| The data |
(* ===== verification/BTreeIter.v ===== *)
(** * BTreeIter: iterating over, and dropping, a B-tree map ([map.rs])

    An iterator is the edge of a leaf behind which it goes on, and a count of what
    is left.  The iterator by reference climbs over the parent pointers; the one by
    value gives each node back when it leaves it.  Climbing takes at most as many
    steps as the tree has levels: that is the fuel. *)

From S2P Require Import Prelude HeapLogic Node BTree Readonly NodeSpec BTreeSpec Rebalance BTreeRemove.
From iris.proofmode Require Import proofmode.
From iris.prelude Require Import options.

#[local] Open Scope nat_scope.

(** [Range], [Iter] and [IntoIter]: the edges in front and at the back, and the count
    of the latter two. *)
Record Range := Range_ { front : Handle; back : Handle }.
Record Iter := Iter_ { range : Range; iter_length : nat }.

Section iter.
Context {K V A : Type} `{!Ord K, !GlobalAlloc NodeLayout A}.
#[local] Abbreviation N := (Node K V).
#[local] Abbreviation M := (M (store N A)).

(** ** By reference *)

(** The loop of [Range::next_unchecked]. *)
Fixpoint next_loop (fuel : nat) (cur_handle : Handle) : M (Handle * (K * V)) :=
  kv ← right_kv cur_handle;
  match kv with
  | Ok kv =>
      ret ← into_kv kv;
      e ← right_edge kv; c ← descend e;
      front ← first_leaf_edge c;
      mret (front, ret)
  | Err last_edge =>
      next_level ← ascend (hnode last_edge);
      cur_handle ← unwrap_unchecked (ok_ next_level);
      match fuel with O => ub "still climbing" | S fuel => next_loop fuel cur_handle end
  end.

Definition next_unchecked (fuel : nat) (r : Range) : M (Range * (K * V)) :=
  kv ← right_kv (front r);
  match kv with
  | Ok kv =>
      ret ← into_kv kv;
      e ← right_edge kv;
      mret (Range_ e (back r), ret)
  | Err last_edge =>
      next_level ← ascend (hnode last_edge);
      cur_handle ← unwrap_unchecked (ok_ next_level);
      '(front, ret) ← next_loop fuel cur_handle;
      mret (Range_ front (back r), ret)
  end.

Definition iter (m : BTreeMap) : M Iter :=
  f ← first_leaf_edge (root_ref (root m));
  b ← last_leaf_edge (root_ref (root m));
  mret (Iter_ (Range_ f b) (length_ m)).

Definition iter_next (fuel : nat) (it : Iter) : M (Iter * option (K * V)) :=
  if iter_length it =? 0 then mret (it, None)
  else
    let n := iter_length it - 1 in
    '(r, kv) ← next_unchecked fuel (range it);
    mret (Iter_ r n, Some kv).

(** [for kv in map.iter()]: what the iterator yields. *)
Fixpoint iter_loop (turns fuel : nat) (it : Iter) : M (list (K * V)) :=
  '(it, kv) ← iter_next fuel it;
  match kv with
  | None => mret []
  | Some kv =>
      match turns with
      | O => ub "still iterating"
      | S turns => kvs ← iter_loop turns fuel it; mret (kv :: kvs)
      end
  end.
Definition map_entries (m : BTreeMap) : M (list (K * V)) :=
  it ← iter m; iter_loop (length_ m) (root_height (root m)) it.

(** ** By value *)

Definition into_iter (m : BTreeMap) : M Iter := iter m.

Fixpoint into_next_loop (fuel : nat) (cur_handle : Handle) : M (Handle * (K * V)) :=
  kv ← right_kv cur_handle;
  match kv with
  | Ok kv =>
      ret ← into_kv kv;
      e ← right_edge kv; c ← descend e;
      front ← first_leaf_edge c;
      mret (front, ret)
  | Err last_edge =>
      p ← deallocate_and_ascend_internal (hnode last_edge);
      cur_handle ← unwrap_unchecked p;
      match fuel with O => ub "still climbing" | S fuel => into_next_loop fuel cur_handle end
  end.
Fixpoint clone_subtree (fuel : nat) (n : NodeRef) : M (result BTreeMap AllocErr) :=
  match force n with
  | Leaf leaf =>
      r ← new_leaf;
      match r with
      | Err e => mret (Err e)
      | Ok r =>
          in_edge ← first_edge leaf;
          m ← clone_leaf_loop CAPACITY (BTreeMap_ r 0) (root_ref r) in_edge;
          mret (Ok m)
      end
  | Internal internal =>
      match fuel with
      | O => ub "still descending"
      | S fuel =>
          e ← first_edge internal; c ← descend e;
          out_tree ← clone_subtree fuel c;
          match out_tree with
          | Err e => mret (Err e)
          | Ok out_tree =>
              '(r, out_node) ← push_level (root out_tree);
              match out_node with
              | Err e => _ ← BTreeMap_drop (BTreeMap_ r (length_ out_tree)); mret (Err e)
              | Ok out_node =>
                  in_edge ← first_edge internal;
                  clone_inner_loop (clone_subtree fuel) CAPACITY (BTreeMap_ r (length_ out_tree)) out_node in_edge
              end
          end
      end
  end.

(** [BTreeMap::clone] *)
Definition map_clone (m : BTreeMap) : M (result BTreeMap AllocErr) :=
  if map_len m =? 0 then mret (Ok BTreeMap_new) else clone_subtree (root_height (root m)) (root_ref (root m)).
End clone.

(** ** Concretely *)

Definition ten (n : Z) : Z := (n * 10)%Z.

#[local] Instance Z_Clone : Clone Z := λ x, x.

(** Building a map with the keys below [n], splitting it, putting it together again. *)
Definition build (from n : nat) : M (store (Node Z Z) bump) BTreeMap :=
  foldl (λ m i, m ← m; '(m, _) ← BTree.insert m (Z.of_nat i) (ten (Z.of_nat i)); mret m) (mret BTreeMap_new) (seq from n).
Definition run {B} (m : M (store (Node Z Z) bump) B) : option B :=
  match m (Store ∅ (Bump 16 [])) with Ret (b, _) => Some b | _ => None end.

Example split_and_append :
  run (m ← build 0 60;
       '(l, r) ← split_off m 23%Z;
       match r with
       | Ok r =>
           ls ← map_entries l; rs ← map_entries r;
           '(m, _, _) ← append l r;
           all ← map_entries m;
           mret (ls.*1, length_ l, rs.*1, length_ r, all.*1, length_ m)
       | Err _ => panic ""
       end) =
  Some (Z.of_nat <$> seq 0 23, 23, Z.of_nat <$> seq 23 37, 37, Z.of_nat <$> seq 0 60, 60).
Proof. by vm_compute. Qed.

Example clone_copies :
  run (m ← build 0 60; c ← map_clone m;
       match c with
       | Ok c => _ ← BTreeMap_drop m; kvs ← map_entries c; mret (kvs.*1, length_ c)
       | Err _ => panic ""
       end) = Some (Z.of_nat <$> seq 0 60, 60).
Proof. by vm_compute. Qed.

| Task prompt |
Filter by the word "Example": copy every line of the data that holds it.

| Task result |
Example split_and_append :
Example clone_copies :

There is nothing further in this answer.